В этот же самый день около двух часов, уже после обеда, все пассажиры собрались на палубе вокруг магнитофона Жоннара, угощавшего их за рюмкой ликера «Страстями по Матфею». Даррас из-за тумана не покидал рубки и ограничивался лишь сандвичем и чашкой кофе. Герда обмахивалась номером «Der Spiegel», а Мари-Луиза снова спрятала глаза за темными очками. На их дымчатых стеклах дрожали отблески, рожденные, казалось, ее мыслями. Молочно-белое свечение, излучаемое туманом, окружавшее их со всех сторон, причудливо освещало лица, лишая их теней, и они представали в своей абсолютной обнаженности, странно «прозрачные»: так отвесно падающие на поверхность пруда лучи солнца освещают его самые далекие глубины. И в Жоннаре, который, вытянув шею, слушал Баха, Жоржу открылись расчетливая энергия, а также грация крупных, хорошо упитанных хищников семейства кошачьих, чувствующих себя весьма привольно в охраняемых заповедниках Африки. Серж Лонжеро говорил ему, что в каждом человеке можно найти типические черты какого-нибудь животного, и в Хартмане он обнаружил сонливую грусть кайманов и свойственную им грозную настороженность, затаившуюся в складках лба. Он был, вне сомнения, умен, толстокож и, зарывшись в свой черный песок, держался в стороне от остального человечества. В делах он, должно быть, был еще более неуступчивым противником, чем Жоннар. Странно было, что жизнь соединила его с Гердой, такой подвижной, великодушной, непосредственной, порывистой! Жорж не решался внимательней взглянуть на Мари-Луизу; он не был ни настолько самодовольным, ни настолько тщеславным, чтобы радоваться случайному любовному приключению, к которому он вовсе не стремился, и, уж конечно, ни настолько циничным, чтобы увидеть в этом возможность, воспользовавшись обстоятельствами, отомстить Жоннару за его наглые выходки. Мари-Луиза со своей стороны разыгрывала полнейшее безразличие; изящным и точным движением руки она осторожно подносила чашечку кофе к губам; она сидела с обнаженными плечами, скрестив ноги, и там, где кончались шорты, виднелась нежная незагоревшая полоска кожи.

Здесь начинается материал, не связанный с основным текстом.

(* ===== verification/Vault.v ===== *)
(** * The vault, as the authenticators see it

    What [src/auth] uses of [src/storage]: loading the authorized keys, adding
    one, reading the password hash. [VaultStore] is the interface,
    [VaultLaws] what it promises; the storage layer implements it over the
    file system ([Trust.v]), and the authenticators are verified against it. *)

From S2P Require Import Prelude Text Fs StorageUtils.

(** ** Public keys *)

Class SshKey (K : Type) : Type := {
  key_eq_dec :: EqDecision K;
  to_openssh : K -> result unit bytes;
  parse_openssh : bytes -> option K;
  fingerprint : K -> bytes;
}.

(** A key that was written is read back. *)
Class SshKeyLaws (K : Type) `{SshKey K} : Prop := {
  parse_to_openssh : forall (k : K) (b : bytes), to_openssh k = Ok b -> parse_openssh b = Some k;
  to_openssh_text : forall (k : K) (b : bytes), to_openssh k = Ok b -> utf8_valid b = true;
  fingerprint_nonempty : forall (k : K), fingerprint k <> [];
}.

(** ** The store *)

Class VaultStore (St K : Type) : Type := {
  load_vault : M St storage_error (list (bytes * K));
  add_client : bytes -> K -> M St storage_error unit;
  load_shadow : M St storage_error (option bytes);
  (** the specification's view of the state *)
  in_vault : St -> K -> Prop;
  shadow_of : St -> result storage_error (option bytes);
  settled : St -> Prop;    (** no call fails by chance *)
}.

Class VaultLaws (St K : Type) `{VaultStore St K} : Prop := {
  load_vault_sound : forall (s : St) l s' k,
    load_vault s = (Ok l, s') -> k ∈ l.*2 -> in_vault s k;
  load_vault_complete : forall (s : St), settled s ->
    exists l, (load_vault s).1 = Ok l /\ forall k, in_vault s k -> k ∈ l.*2;
  load_vault_frame : forall (s : St) r s',
    load_vault s = (r, s') ->
    (forall k, in_vault s' k <-> in_vault s k) /\ shadow_of s' = shadow_of s /\
    (settled s -> settled s');
  add_client_ok : forall (s : St) fp k u s',
    fp <> [] -> add_client fp k s = (Ok u, s') ->
    in_vault s' k /\ forall k', in_vault s' k' -> k' = k \/ in_vault s k';
  add_client_err : forall (s : St) fp k e s',
    fp <> [] -> add_client fp k s = (Err e, s') -> forall k', in_vault s' k' <-> in_vault s k';
  add_client_frame : forall (s : St) fp k r s',
    fp <> [] -> add_client fp k s = (r, s') -> shadow_of s' = shadow_of s /\ (settled s -> settled s');
  load_shadow_settled : forall (s : St), settled s -> (load_shadow s).1 = shadow_of s;
  load_shadow_frame : forall (s : St) r s',
    load_shadow s = (r, s') ->
    (forall k : K, in_vault s' k <-> in_vault s k) /\ shadow_of s' = shadow_of s /\
    (settled s -> settled s');
}.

Черные блестящие волосы, напоминавшие атласный берет, открывали маленькие розовые уши и гибкую шею, и Жорж почувствовал волнение при мысли, что у этой довольно легкомысленной женщины возникло желание побыть наедине с собой, замкнуться в себе, понять, что творится в ее сердце, и что она, возможно, была действительно влюблена.
«Сен-Флоран» продолжал осторожно скользить по воде, окруженный пластами тумана, от которого кожа становилась влажной и который уже в двух или трех метрах так искажал очертания предметов, словно глаза поразила непонятная болезнь. Сирена выла почти не умолкая, так что Жоннару пришлось остановить магнитофон в самом начале большой взволнованной арии «Erbarm’es Gott!»: «Сжалься, о Боже! О, бичевание! О, удары! О, раны!..» При последних словах: «О Schläge! О Wunden!» — магнитофон издал легкий треск, который обеспокоил Жоннара гораздо больше, чем та ватная, давящая пелена, под которой полз корабль.
— Стоп! — заорал вдруг Макс, который нес вахту на носу, и, размахивая руками, повернул обезумевшее лицо в сторону рубки.
Все сразу вскочили с мест, и не успела Герда прошептать: «Mein Gott», как неясная тень, возникшая у правого борта, уже исчезла, растаяла, проглоченная, поглощенная туманом. Слышался разъяренный голос Дарраса, приказания, пересыпанные проклятиями; «Сен-Флоран», заглушив моторы, еще двигался по инерции, а вся команда — Сантелли, Жоффруа, Ранджоне — выскочила на палубу.
Никто не смог бы описать это возникшее всего в нескольких метрах от яхты видение. Жорж, правда, заметил, что в одном месте, где-то в глубине, туман вдруг сгустился, но, если бы не крик Макса, он решил бы, что это оптический обман.
Другой корабль, находившийся в этом районе, преграждал им путь, он, казалось, не слышал сирену яхты и не отзывался на нее. Дарраса засыпали вопросами.
— В конце концов, капитан, мы бы хотели знать! — воскликнул Жоннар.
— Я тоже хотел бы знать, — ответил Даррас не без некоторого раздражения. — Этот идиот чуть было не разрезал нас пополам.